From: lexfridman
The Role of Chemical Reactions and Constraints in Assembly Theory
Assembly theory offers a fascinating lens through which to view the complexity of objects in the universe. Developed as a framework to quantify how complex an object is, it considers the number of steps a process took to create it and whether it was built via evolutionary processes. At its core, assembly theory challenges conventional notions by re-evaluating the role and existence of chemical reactions within the framework of constraints.
1. Redefining Chemical Reactions
Lee Cronin, a chemist from the University of Glasgow, posits an intriguing idea: “chemical reactions do not exist” in the way we traditionally conceive them. Instead, what exists are constraints that enable chemical transformations to occur. This perspective shifts the focus from viewing chemical reactions as isolated events to understanding them as constrained processes shaped by the physical and chemical environment of Earth, such as gravity and atmospheric pressure [01:27:01].
Constraints over Reactions
According to Cronin, reactions are simply the shorthand for specific constraints applied under laboratory conditions, creating reliable transformations over time [01:29:04].
2. The Importance of Constraints
Constraints are pivotal in assembly theory. They define the possibilities of assembly by imposing limits based on the environment and available materials.

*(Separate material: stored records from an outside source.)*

(** * The ServiceAccount controller of provider-confluent

    A shallow embedding of [internal/controller/serviceaccount]: the
    client factory [createAndConvertClientFunc], the [connector] with its
    [Connect] method and the [external] client with [Observe], [Create],
    [Update] and [Delete].

    Go values are modelled as follows.
    - An [error] is identified with its message ([Error()]); the [nil]
      error is [None].
    - A method with a pointer receiver or pointer argument that mutates
      the object returns the mutated object next to its Go results.
    - The remote Confluent API and the Kubernetes API server are state
      the controller does not own: a computation is a function of a
      [World] holding both, together with the list of calls made so
      far.  What they answer is left open: the clients are records of
      functions over arbitrary state types.
    - The context argument [ctx] is left out. *)

From Stdlib Require Import String Ascii List Bool Arith Lia.
Import ListNotations.
Open Scope string_scope.

(** ** Errors *)

Definition error : Type := string.

(** [errors.New(msg)]. *)
Definition errors_New (msg : string) : error := msg.

(** [errors.Wrap(err, msg)]: the message is [msg: err]. *)
Definition errors_Wrap (err : error) (msg : string) : error :=
  msg ++ ": " ++ err.

Definition errNotMyType : string :=
  "managed resource is not a ServiceAccount custom resource".
Definition errTrackPCUsage : string := "cannot track ProviderConfig usage".
Definition errGetPC : string := "cannot get ProviderConfig".
Definition errGetCreds : string := "cannot get credentials".
Definition errNewClient : string := "cannot create new Service".
Definition errAuthCredentials : string := "invalid client credentials".

(** ** [strings.Split] with a one-byte separator

    [Split s sep] cuts [s] at every occurrence of [sep]; the pieces keep
    their order and the separators are dropped.  An empty [s] gives one
    empty piece. *)

Fixpoint Split (s : string) (sep : ascii) : list string :=
  match s with
  | EmptyString => [EmptyString]
  | String c rest =>
      if Ascii.eqb c sep then EmptyString :: Split rest sep
      else match Split rest sep with
           | [] => [String c EmptyString]
           | p :: ps => String c p :: ps
           end
  end.

(** [strings.Count] for a one-byte pattern. *)
Fixpoint Count (s : string) (sep : ascii) : nat :=
  match s with
  | EmptyString => 0
  | String c rest => (if Ascii.eqb c sep then 1 else 0) + Count rest sep
  end.

(** ** Conditions ([xpv1], crossplane-runtime) *)

Module xpv1.

Inductive ConditionType := TypeReady | TypeSynced.
Inductive ConditionStatus := ConditionTrue | ConditionFalse | ConditionUnknown.
Inductive ConditionReason :=
| ReasonNone | ReasonAvailable | ReasonUnavailable | ReasonCreating
| ReasonDeleting | ReasonReconcileSuccess | ReasonReconcileError.

(** The transition time stamp is left out: [Equal] ignores it. *)
Record Condition := {
  Type_ : ConditionType;
  Status : ConditionStatus;
  Reason : ConditionReason
}.

Definition Creating : Condition :=
  {| Type_ := TypeReady; Status := ConditionFalse; Reason := ReasonCreating |}.
Definition Deleting : Condition :=
  {| Type_ := TypeReady; Status := ConditionFalse; Reason := ReasonDeleting |}.
Definition Available : Condition :=
  {| Type_ := TypeReady; Status := ConditionTrue; Reason := ReasonAvailable |}.

Definition type_eqb (a b : ConditionType) : bool :=
  match a, b with
  | TypeReady, TypeReady | TypeSynced, TypeSynced => true
  | _, _ => false
  end.

(** [ConditionedStatus.SetConditions] for one condition: an entry of
    the same type is overwritten in place, otherwise the condition is
    appended. *)
Fixpoint SetCondition (cs : list Condition) (new : Condition) : list Condition :=
  match cs with
  | [] => [new]
  | existing :: rest =>
      if type_eqb (Type_ existing) (Type_ new) then new :: rest
      else existing :: SetCondition rest new
  end.

(** [ConditionedStatus.GetCondition]: the entry of that type, or a
    condition of that type with status [Unknown]. *)
Fixpoint GetCondition (cs : list Condition) (ct : ConditionType) : Condition :=
  match cs with
  | [] => {| Type_ := ct; Status := ConditionUnknown; Reason := ReasonNone |}
  | c :: rest => if type_eqb (Type_ c) ct then c else GetCondition rest ct
  end.

End xpv1.

(** ** API types *)

(** [internal/clients]: the API-scoped credentials a ProviderConfig
    lists, one entry per API group.  Only [Identifier] is read by the
    controller. *)
Module clients.

Record APICredentials := {
  Identifier : string;
  Key : string;
  Secret : string
}.

(** The zero value of the struct. *)
Definition zero : APICredentials :=
  {| Identifier := ""; Key := ""; Secret := "" |}.

End clients.

(** [internal/clients/serviceaccount]: the record the remote API
    returns for a service account, and the client interface [IClient]
    over a remote system with states in [R]. *)
Module serviceaccount.

Record ServiceAccount := {
  ID : string;
  Name : string;
  Description : string
}.

Definition zero : ServiceAccount :=
  {| ID := ""; Name := ""; Description := "" |}.

Record Config := { APICredentials : clients.APICredentials }.

Record IClient (R : Type) := {
  ServiceAccountByName : string -> R -> (ServiceAccount * option error) * R;
  ServiceAccountCreate : string -> string -> R -> (ServiceAccount * option error) * R;
  ServiceAccountUpdate : string -> string -> R -> option error * R;
  ServiceAccountDelete : string -> R -> option error * R
}.
Arguments ServiceAccountByName {R}.
Arguments ServiceAccountCreate {R}.
Arguments ServiceAccountUpdate {R}.
Arguments ServiceAccountDelete {R}.

End serviceaccount.

(** [apis/acl/v1alpha1]: the ACL managed resource, the other kind this
    provider reconciles. *)
Module acl.

Record ACLBlock := {
  Operation : string;
  PatternType : string;
  Permission : string;
  Principal : string;
  ResourceName : string;
  ResourceType : string;
  Environment : string;
  Cluster : string
}.

Record ACLParameters := { ACLBlockList : list ACLBlock }.
Record ACLObservation := { ACLBlockObservationList : list ACLBlock }.

Record ACLSpec := {
  ProviderConfigReference : string;
  ForProvider : ACLParameters
}.

Record ACLStatus := {
  Conditions : list xpv1.Condition;
  AtProvider : ACLObservation
}.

Chemistry on Earth is a result of these applied constraints, where the availability of certain elements and conditions dictate the feasible reactions [01:27:20].
Cronin emphasizes this re-conceptualization by noting that chemical reactions operate under conditions that are often meticulously controlled for experiments and creations. This viewpoint highlights the significance of understanding environments and constraints when considering assembly processes [01:28:13].
3. Assembly Theory’s View on Chemical Reactions
In assembly theory, objects endure over time because they are selected by the environment according to how well they adhere to these constraints. The theory posits that assembly processes do not just occur at random, but are guided by a logical series of constraints that influence the stability and creation of objects [02:06:10].
This concept challenges traditional chemistry, offering a new perspective that the constraints, not the reactions themselves, dictate the outcome of chemical transformations and the evolution of complex structures. Assembly theory thus provides a profound insight into understanding the evolution and persistence of complex systems from a chemical standpoint [02:09:10].
Conclusion
The role of chemical reactions and constraints in assembly theory invites us to reconsider how we view the formation and evolution of complexity in the universe. By shifting focus from reactions to constraints, this theory opens pathways for new interpretations in chemistry and broader scientific inquiry. The implications of this shift emphasize the importance of constraints as active contributors to the formation and evolution of complex structures in our universe.